貝多芬自己也說:“我是替人類釀造美酒的酒神。是我傳遞給人類一種狂熱的思想。”

我不知道他是否真的像瓦格納所說的,想要在《第七交響曲》的終局內描繪一個酒神的慶祝會。但在這首豪放的鄉村狂歡曲中,確實看到了貝多芬佛蘭芒族的遺傳基因。在一個崇尚紀律和服從的國家,貝多芬那肆無忌憚的舉止言談,大多是源於他自身的這種家族血統。他的任何一部作品都沒有《第七交響曲》表現得那麼坦率,蘊含著狂放的力量。貝多芬在創作這部作品時,沒有任何的目的,僅僅是在作品中盡情發泄自己的精力,尋找期盼已久的歡樂。在《第八交響曲》中,雖然沒有很誇張地表現自己的力量,但呈現給世人一種奇特的感覺,而這種感覺似乎更能表現貝多芬創作的特點。整部作品將悲傷和滑稽融合在一起,交融著力士般的剛強和孩子般的任性。

1814年,貝多芬達到了幸運的頂點。在維也納會議上,他被視為歐洲的光榮。他在慶祝會上表現得非常活躍,親王們都對他尊敬有加,不停地奉承他,這使他感到很驕傲,並向他的好友申德勒吹噓他的威風。

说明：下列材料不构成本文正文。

(* ===== verification/SchemaSql.v ===== *)
(** * The schema text of a world file

    Models [normalized_schema_sql] of [core/src/world_schema.rs], which compares
    the text SQLite stores for a table with the text the code expects, and the
    reference it is proved against: the tokens of the text.  Two texts have the
    same normal form exactly when they have the same tokens, trailing semicolons
    apart.  Text is UTF-8; every byte of a character above 127 is neither white
    space, a quote nor a word character, so bytes are as good as characters. *)

From S2P Require Import Prelude.
From S2P Require Import RustStr.
From Stdlib Require Import Ascii.

Definition quote_char : ascii := "'"%char.

(** [char::is_ascii_whitespace]. *)
Definition is_ascii_whitespace (c : ascii) : bool :=
  (bv c =? 32)%Z || (bv c =? 9)%Z || (bv c =? 10)%Z || (bv c =? 12)%Z || (bv c =? 13)%Z.

Definition is_sql_word_char (c : ascii) : bool := is_ascii_alphanumeric c || ascii_eqb c "_"%char.

(** ** The normal form *)

(** Where the loop is: outside a string, in the inner loop that skips white
    space, or inside a string. *)
Inductive scan_state := InCode | InSpace | InString.

Definition is_word (prev : option ascii) : bool :=
  match prev with Some c => is_sql_word_char c | None => false end.

(** The space pushed when the inner loop ends between two words. *)
Definition pushed_space (st : scan_state) (prev : option ascii) (ch : ascii) (out : string) : string :=
  match st with
  | InSpace => if is_word prev && is_sql_word_char ch then String " " out else out
  | _ => out
  end.

(** The main loop; [prev] is the last character of the output so far. *)
Fixpoint scan (st : scan_state) (prev : option ascii) (s : string) : string :=
  match s with
  | "" => ""
  | String ch rest =>
      match st with
      | InString =>
          if ascii_eqb ch quote_char then
            match rest with
            | String c rest' =>
                if ascii_eqb c quote_char then String ch (String c (scan InString (Some c) rest'))
                else String ch (scan InCode (Some ch) rest)
            | "" => String ch ""
            end
          else String ch (scan InString (Some ch) rest)
      | _ =>
          if ascii_eqb ch quote_char then String ch (scan InString (Some ch) rest)
          else if is_ascii_whitespace ch then scan InSpace prev rest
          else pushed_space st prev ch (String ch (scan InCode (Some ch) rest))
      end
  end.

(** [trim_end_matches]. *)
Fixpoint trim_end_matches (c : ascii) (s : string) : string :=
  match s with
  | "" => ""
  | String x rest =>
      match trim_end_matches c rest with
      | "" => if ascii_eqb x c then "" else String x ""
      | rest' => String x rest'
      end
  end.

Definition normalized_schema_sql (sql : string) : string :=
  trim_end_matches ";" (scan InCode None sql).

(** ** The reference: tokens *)

(** A word is a maximal run of word characters; a quoted string is kept as it is
    written, its doubled quotes included. *)
Inductive sql_token :=
| Word (w : string)
| Symbol (c : ascii)
| Quoted (text : string)
| Unterminated (text : string).

#[global] Instance sql_token_eq_dec : EqDecision sql_token.
Proof. solve_decision. Defined.

Inductive lex_state := Between | InWord (w : string) | InQuote (text : string).

Fixpoint lex (st : lex_state) (s : string) : list sql_token :=
  match s with
  | "" => match st with Between => [] | InWord w => [Word w] | InQuote q => [Unterminated q] end
  | String c rest =>
      match st with
      | InQuote q =>
          if ascii_eqb c quote_char then
            match rest with
            | String d rest' =>
                if ascii_eqb d quote_char then lex (InQuote (q +:+ "''")) rest'
                else Quoted q :: lex Between rest
            | "" => [Quoted q]
            end
          else lex (InQuote (q +:+ String c "")) rest
      | InWord w =>
          if is_sql_word_char c then lex (InWord (w +:+ String c "")) rest
          else Word w :: (if ascii_eqb c quote_char then lex (InQuote "") rest
                          else if is_ascii_whitespace c then lex Between rest
                          else Symbol c :: lex Between rest)
      | Between =>
          if is_sql_word_char c then lex (InWord (String c "")) rest
          else if ascii_eqb c quote_char then lex (InQuote "") rest
          else if is_ascii_whitespace c then lex Between rest
          else Symbol c :: lex Between rest
      end
  end.

Definition sql_tokens (s : string) : list sql_token := lex Between s.

(** The text of tokens, with a space only between two words. *)
Fixpoint render (after_word : bool) (l : list sql_token) : string :=
  match l with
  | [] => ""
  | Word w :: l => (if after_word then " " else "") +:+ w +:+ render true l
  | Symbol c :: l => String c (render false l)
  | Quoted q :: l => "'" +:+ q +:+ "'" +:+ render false l
  | Unterminated q :: l => "'" +:+ q +:+ render false l
  end.

(** White space between two quoted strings is dropped like any other, which
    turns them into one string with a doubled quote. *)
Definition glue_quote (q : string) (l : list sql_token) : list sql_token :=
  match l with
  | Quoted b :: l => Quoted (q +:+ "''" +:+ b) :: l
  | Unterminated b :: l => Unterminated (q +:+ "''" +:+ b) :: l
  | _ => Quoted q :: l
  end.

Fixpoint glue (l : list sql_token) : list sql_token :=
  match l with
  | [] => []
  | Quoted q :: l => glue_quote q (glue l)
  | t :: l => t :: glue l
  end.

(** ** The normal form is the text of the tokens *)

Lemma word_not_special c :
  is_sql_word_char c = true -> ascii_eqb c quote_char = false /\ is_ascii_whitespace c = false.
Proof.
  destruct c as [[] [] [] [] [] [] [] []]; vm_compute; intros; try done.
Qed.

Lemma word_quote c : is_sql_word_char c = true -> ascii_eqb c quote_char = false.
Proof. intros Hw. by apply word_not_special. Qed.

Lemma word_space c : is_sql_word_char c = true -> is_ascii_whitespace c = false.
Proof. intros Hw. by apply word_not_special. Qed.

Lemma space_word c : is_ascii_whitespace c = true -> is_sql_word_char c = false.
Proof. intros Hs. destruct (is_sql_word_char c) eqn:Hw; [|done]. by rewrite word_space in Hs. Qed.

Lemma quote_word c : ascii_eqb c quote_char = true -> is_sql_word_char c = false.
Proof. intros Hs. destruct (is_sql_word_char c) eqn:Hw; [|done]. by rewrite word_quote in Hs. Qed.

(** Both automata look at most two characters ahead. *)
Lemma string_two_ind (P : string -> Prop) :
  P "" -> (forall c s, P s -> (forall d t, s = String d t -> P t) -> P (String c s)) -> forall s, P s.
Proof.
  intros H0 HS s. enough (P s /\ forall d t, s = String d t -> P t) by naive_solver.
  induction s as [|c s [IH IH2]]; [done|]. split; [by apply HS|]. by intros d t [= <- <-].
Qed.

(** Decide what kind of character [c] is and rewrite with it. *)
Ltac char_kind c :=
  let Hw := fresh "Hw" in let Hq := fresh "Hq" in let Hs := fresh "Hs" in
  destruct (ascii_eqb c quote_char) eqn:Hq;
  [ pose proof (quote_word c Hq) as Hw
  | destruct (is_ascii_whitespace c) eqn:Hs;
    [ pose proof (space_word c Hs) as Hw | destruct (is_sql_word_char c) eqn:Hw ] ];
  cbn; rewrite ?Hw, ?Hq, ?Hs; cbn; rewrite ?Hw, ?Hq, ?Hs; cbn.

Lemma lex_word_head w c s :
  exists v l, lex (InWord w) (String c s) = Word v :: l.
Proof.
  revert w c. induction s as [|d s IH]; intros w c; cbn [lex]; destruct (is_sql_word_char c); eauto.
Qed.

(** What has been read of a quoted string is a prefix of its token. *)
Definition prepend (a : string) (l : list sql_token) : list sql_token :=
  match l with
  | Quoted b :: l => Quoted (a +:+ b) :: l
  | Unterminated b :: l => Unterminated (a +:+ b) :: l
  | l => l
  end.

Lemma lex_prepend s : forall a b, lex (InQuote (a +:+ b)) s = prepend a (lex (InQuote b) s).
Proof.
  induction s as [|c s IH IH2] using string_two_ind; intros a b; [done|]. cbn [lex].
  destruct (ascii_eqb c quote_char) eqn:Hq; [|by rewrite <- IH, sapp_assoc].
  destruct s as [|d t]; [done|]. destruct (ascii_eqb d quote_char); [|done].
  by rewrite <- (IH2 d t), sapp_assoc.
Qed.

Definition quoted_head (l : list sql_token) : Prop :=
  exists b l', l = Quoted b :: l' \/ l = Unterminated b :: l'.

Lemma lex_quote_head s : forall q, quoted_head (lex (InQuote q) s).
Proof.
  induction s as [|c s IH IH2] using string_two_ind; intros q; [by exists q, []; right|]. cbn [lex].
  destruct (ascii_eqb c quote_char); [|apply IH].
  destruct s as [|d t]; [by exists q, []; left|]. destruct (ascii_eqb d quote_char); [by apply (IH2 d t)|].
  by eexists _, _; left.
Qed.

Lemma glue_quoted l a : quoted_head l -> glue (prepend a l) = prepend a (glue l) /\ quoted_head (glue l).
Proof.
  intros (b & l' & [-> | ->]); cbn.
  - destruct (glue l') as [|[] r]; cbn; rewrite ?sapp_assoc; (split; [done|]); eexists _, _; eauto.
  - split; [done|]. eexists _, _; eauto.
Qed.

Lemma glue_quote_quoted q l : quoted_head l -> glue_quote q l = prepend (q +:+ "''") l.
Proof. intros (b & l' & [-> | ->]); cbn; by rewrite sapp_assoc. Qed.

Lemma lex_word_cons w s : exists v l, lex (InWord w) s = Word v :: l.
Proof. destruct s; [by exists w, []|apply lex_word_head]. Qed.

(** After a character that is no quote, a quoted string is closed. *)
Lemma lex_close q c s :
  ascii_eqb c quote_char = false ->
  lex (InQuote q) (String quote_char (String c s)) = Quoted q :: lex Between (String c s).
Proof. intros Hq. cbn. by rewrite Hq. Qed.

Lemma glue_quote_plain q c s :
  ascii_eqb c quote_char = false -> is_ascii_whitespace c = false ->
  glue_quote q (glue (lex Between (String c s))) = Quoted q :: glue (lex Between (String c s)).
Proof.
  intros Hq Hs. cbn [lex]. rewrite Hq, Hs. destruct (is_sql_word_char c); [|done].
  by destruct (lex_word_cons (String c "") s) as (v & l & ->).
Qed.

這個時期,貝多芬仍對戰爭保持著極大的熱情。1813年,他創作了一首《威靈頓之勝利交響曲》;1814年年初,寫了一首戰鬥大合唱:《德意誌的再生》;1814年11月29日,他在各國君王麵前指揮了一支愛國歌曲:《光榮的時節》;1815年,他為攻陷巴黎寫了一首合唱:《大功告成》。這些應時應景的作品使他名聲大噪,超過了他其他的作品。布萊修斯·赫弗爾根據弗朗索瓦·勒特龍製作的雕刻,以及1813年弗蘭茲·克萊因所塑的臉型,生動形象地塑造了貝多芬在維也納會議上的神氣麵貌。他的臉像雄獅一般寬闊,布滿了皺紋,牙床緊咬著,一副憤怒而痛苦的表情,但世人更能從這幅雕像上看到貝多芬強大的意誌所在,是那種早年拿破侖式的意誌:“可惜我在戰場上不像在音樂裏那麼在行,否則我將戰勝他!”

真正屬於貝多芬的王國不在這個現實世界,恰如他寫給弗朗索瓦·特·布倫瑞克所說的:“我的王國是在天空。”